TASK ITEM - What you give back should be only the lines from the one holding "eexists. split; [done|]." through the final line of the records, each reproduced exactly.

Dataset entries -
"""

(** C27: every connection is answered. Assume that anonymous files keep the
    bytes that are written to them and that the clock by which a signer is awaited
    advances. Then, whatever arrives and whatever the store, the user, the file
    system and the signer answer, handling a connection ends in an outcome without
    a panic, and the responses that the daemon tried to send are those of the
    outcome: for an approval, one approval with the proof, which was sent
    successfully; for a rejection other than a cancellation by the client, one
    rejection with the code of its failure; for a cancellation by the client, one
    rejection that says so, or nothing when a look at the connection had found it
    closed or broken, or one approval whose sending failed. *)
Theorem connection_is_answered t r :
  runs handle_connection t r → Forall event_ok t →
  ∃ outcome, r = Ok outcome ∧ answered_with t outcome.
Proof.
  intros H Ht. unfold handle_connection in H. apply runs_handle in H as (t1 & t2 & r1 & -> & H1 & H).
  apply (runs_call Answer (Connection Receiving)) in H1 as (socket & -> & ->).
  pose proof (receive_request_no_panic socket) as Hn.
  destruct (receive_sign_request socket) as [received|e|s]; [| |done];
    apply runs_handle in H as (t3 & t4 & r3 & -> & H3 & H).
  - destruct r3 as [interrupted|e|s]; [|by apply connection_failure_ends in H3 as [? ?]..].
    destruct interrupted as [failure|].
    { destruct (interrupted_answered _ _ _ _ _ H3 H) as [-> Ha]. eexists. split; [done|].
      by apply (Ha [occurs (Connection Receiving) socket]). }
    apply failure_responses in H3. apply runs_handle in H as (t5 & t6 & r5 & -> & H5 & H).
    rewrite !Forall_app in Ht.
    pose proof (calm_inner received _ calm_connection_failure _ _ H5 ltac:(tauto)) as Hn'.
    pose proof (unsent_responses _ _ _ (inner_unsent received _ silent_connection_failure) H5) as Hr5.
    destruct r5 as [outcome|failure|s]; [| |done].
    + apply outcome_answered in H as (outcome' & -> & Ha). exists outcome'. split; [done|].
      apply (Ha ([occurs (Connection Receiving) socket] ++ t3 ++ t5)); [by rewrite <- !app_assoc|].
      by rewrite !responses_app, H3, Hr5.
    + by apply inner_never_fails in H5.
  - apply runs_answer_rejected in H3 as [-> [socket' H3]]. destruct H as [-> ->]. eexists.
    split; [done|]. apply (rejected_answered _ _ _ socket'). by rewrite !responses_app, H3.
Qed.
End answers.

"""

FINAL ANSWER -
    { destruct (interrupted_answered _ _ _ _ _ H3 H) as [-> Ha]. eexists. split; [done|].
      by apply (Ha [occurs (Connection Receiving) socket]). }
    apply failure_responses in H3. apply runs_handle in H as (t5 & t6 & r5 & -> & H5 & H).
    rewrite !Forall_app in Ht.
    pose proof (calm_inner received _ calm_connection_failure _ _ H5 ltac:(tauto)) as Hn'.
    pose proof (unsent_responses _ _ _ (inner_unsent received _ silent_connection_failure) H5) as Hr5.
    destruct r5 as [outcome|failure|s]; [| |done].
    + apply outcome_answered in H as (outcome' & -> & Ha). exists outcome'. split; [done|].
      apply (Ha ([occurs (Connection Receiving) socket] ++ t3 ++ t5)); [by rewrite <- !app_assoc|].
      by rewrite !responses_app, H3, Hr5.
    + by apply inner_never_fails in H5.
  - apply runs_answer_rejected in H3 as [-> [socket' H3]]. destruct H as [-> ->]. eexists.
    split; [done|]. apply (rejected_answered _ _ _ socket'). by rewrite !responses_app, H3.
Qed.
End answers.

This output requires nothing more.